Otra negligencia en Cuba, la gran potencia médica

Hospital Oncológico de Santiago de Cuba (Foto: MINSAP)

GUANTÁNAMO, Cuba. – La dictadura cubana enarbola como una de sus conquistas haber llevado la asistencia médica hasta lugares muy apartados.

Tiene razón, aunque le falta proclama que Cuba presta servicios de excelencia. Cuando afirma eso generaliza como cierto lo que es excepción, porque es común que un cubano tenga que esperar meses para ser atendido en una consulta médica o para ser intervenido quirúrgicamente, una situación que persiste debido a que la prestación de servicios de salud se ha convertido en un muy lucrativo negocio gracias a la injustificada explotación económica de los cooperantes. En nuestros hospitales faltan los especialistas y los medicamentos que Cuba exporta para obtener dinero y hacer política.

Se podría haber hecho mucho más y haber generalizado de verdad esa excelencia si los dirigentes cubanos se hubieran centrado en eliminar todas las situaciones que lo impiden, porque no en todas las provincias tenemos instalaciones de salud de primer nivel, higiénicas o dotadas con tecnología de avanzada. A ello se une la persistente escasez de medicamentos, que se ha vuelto tan endémica como las razones alegadas para justificarla.

A fuerza de ser sinceros, es cierto que las dificultades objetivas son las causantes de muchas de las deficiencias que en ocasiones apreciamos en las instalaciones hospitalarias, pero no de todas.

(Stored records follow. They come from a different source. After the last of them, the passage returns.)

Lemma poll_from_child fs servable versions d :
  PollFileSystemForServable fs servable = (StatusOK, versions) → d ∈ versions →
  from_child fs servable d.
Proof.
  unfold PollFileSystemForServable. destruct (ok (FileExists fs (sm_base_path servable)));
    simpl; [|by intros [= <-]].
  unfold from_child. destruct (GetChildren fs (sm_base_path servable)) as [st children]. simpl.
  destruct (ok st) eqn:Hok; simpl; [|by intros [= -> _]]. intros [= <-].
  assert (∀ l : list (Z * string),
    (∀ v c, (v, c) ∈ l → (v, c) ∈ IndexChildrenByVersion (direct_children children)) →
    d ∈ (λ vc, AspireVersion servable vc.2 vc.1) <$> l →
    ∃ c v, d = AspireVersion servable c v ∧ ParseVersionNumber c = Some v ∧
      c ∈ before_slash <$> children) as Hindex.
  { intros l Hl ([v c]&->&Hin)%list_elem_of_fmap. apply Hl, IndexChildren_spec in Hin as [Hc Hp].
    exists c, v. split_and!; try done. by apply elem_of_direct_children. }
  destruct (sm_policy servable); unfold AspireLatestVersions, AspireSpecificVersions.
  1,2: rewrite latest_loop_take; apply Hindex; intros v c Hin;
    case_match; [|apply elem_of_take in Hin as (?&?%list_elem_of_lookup_2&_)];
    by apply elem_of_reverse.
  - unfold AspireAllVersions. intros (c&Hc&E)%list_elem_of_omap.
    apply fmap_Some in E as (v&Hv&->). exists c, v. split_and!; try done.
    by apply elem_of_direct_children.
  - apply Hindex. intros v c Hin. by apply list_elem_of_filter in Hin as [_ ?].
Qed.

(** No two children of the base path are numerals for the same version. *)
Definition one_name_each (fs : FileSystem) (servable : ServableToMonitor) : Prop :=
  ∀ c c' v, c ∈ before_slash <$> (GetChildren fs (sm_base_path servable)).2 →
    c' ∈ before_slash <$> (GetChildren fs (sm_base_path servable)).2 →
    ParseVersionNumber c = Some v → ParseVersionNumber c' = Some v → c = c'.

Lemma NoDup_omap_inj {A B} (f : A → option B) (l : list A) :
  NoDup l → (∀ x y b, x ∈ l → y ∈ l → f x = Some b → f y = Some b → x = y) → NoDup (omap f l).
Proof.
  induction 1 as [|x l Hx Hl IH]; intros Hf; [constructor|]. cbn.
  assert (Hl' : NoDup (omap f l)) by (apply IH; intros; eapply Hf; eauto; by right).
  destruct (f x) as [b|] eqn:E; [|done]. constructor; [|done]. intros (y&Hy&Ey)%list_elem_of_omap.
  assert (x = y) as <-; [|done]. eapply Hf; eauto; [by left|by right].
Qed.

Otras deficiencias, errores, malos tratos y negligencias tienen su origen en decisiones y actitudes que dejan mucho que desear. El caso que vuelvo a presentar es un claro ejemplo de ello.

El miércoles 19 de diciembre del 2018 CubaNet publicó un artículo titulado “Denuncian nuevo caso de negligencia médica en Guantánamo”. En él, abordamos lo ocurrido a Manuel Castro Berdión, campesino guantanamero de 84 años de edad, residente en el poblado de San José, municipio El Salvador, provincia de Guantánamo.

Manuel notó que se le estaba formando una protuberancia en una mejilla. Es cierto que entonces no le prestó demasiada atención, y cuando acudió a la consulta de los especialistas en el municipio El Salvador la protuberancia ya era un tumor. Por esa razón fue remitido al hospital provincial de Guantánamo.

En dicha institución de salud estuvo ingresado 37 días y fue sometido a varios estudios hasta que los médicos decidieron que no podía ser operado aquí y lo remitieron para el hospital Oncológico de Santiago de Cuba, a la conocida como “consulta de cuello y cabeza”.

Los familiares de Manuel tuvieron que trasladarlo por su cuenta porque no había ambulancia para hacerlo. Luego de varias dificultades en el Oncológico de Santiago de Cuba ―y hasta de varios maltratos, lo cual consta en el artículo mencionado―, fue ingresado el 6 de noviembre. Un especialista de prestigio de dicho hospital dictaminó que el paciente podía ser operado pero no allí, sino en otro hospital que tuviera mejores condiciones debido a que Manuel padecía del corazón.

Un mes después de permanecer ingresado en el Oncológico, otros médicos dispusieron que regresara a su casa, que evaluarían su caso nuevamente y lo citarían. Desde entonces han transcurrido casi dos años y esos médicos no han contactado jamás con el paciente, quizás porque pensaron que le quedaba poco tiempo de vida.

Pero por mucho que les cueste aceptarlo a esos médicos, es Dios quien nos da la vida y quien nos la quita. Manuel sigue vivo, sufriendo agudos dolores y aplicándose “curas de caballo”, como decimos aquí, sin entender por qué ha sido tratado de esa forma.

Porque esa negligencia médica es aborrecible, mucho más en un país donde tanto se habla de la magnificencia de los servicios médicos y de que es el ser humano lo que más importa. 

Manuel se va a morir como vamos a morirnos todos, pero hay algo que se llama respeto a la dignidad inherente de cada persona, que es de lo más sagrado que se incorpora a nuestra existencia.

Al parecer los médicos del hospital Oncológico de Santiago de Cuba que actuaron de forma tan negligente olvidaron ese presupuesto ético.

Ojalá algún funcionario del Ministerio de Salud Pública se entere de la existencia de este caso y haga algo para que los días de vida que le quedan a Manuel pueda superarlos con más sosiego y olvide el maltrato de que ha sido víctima.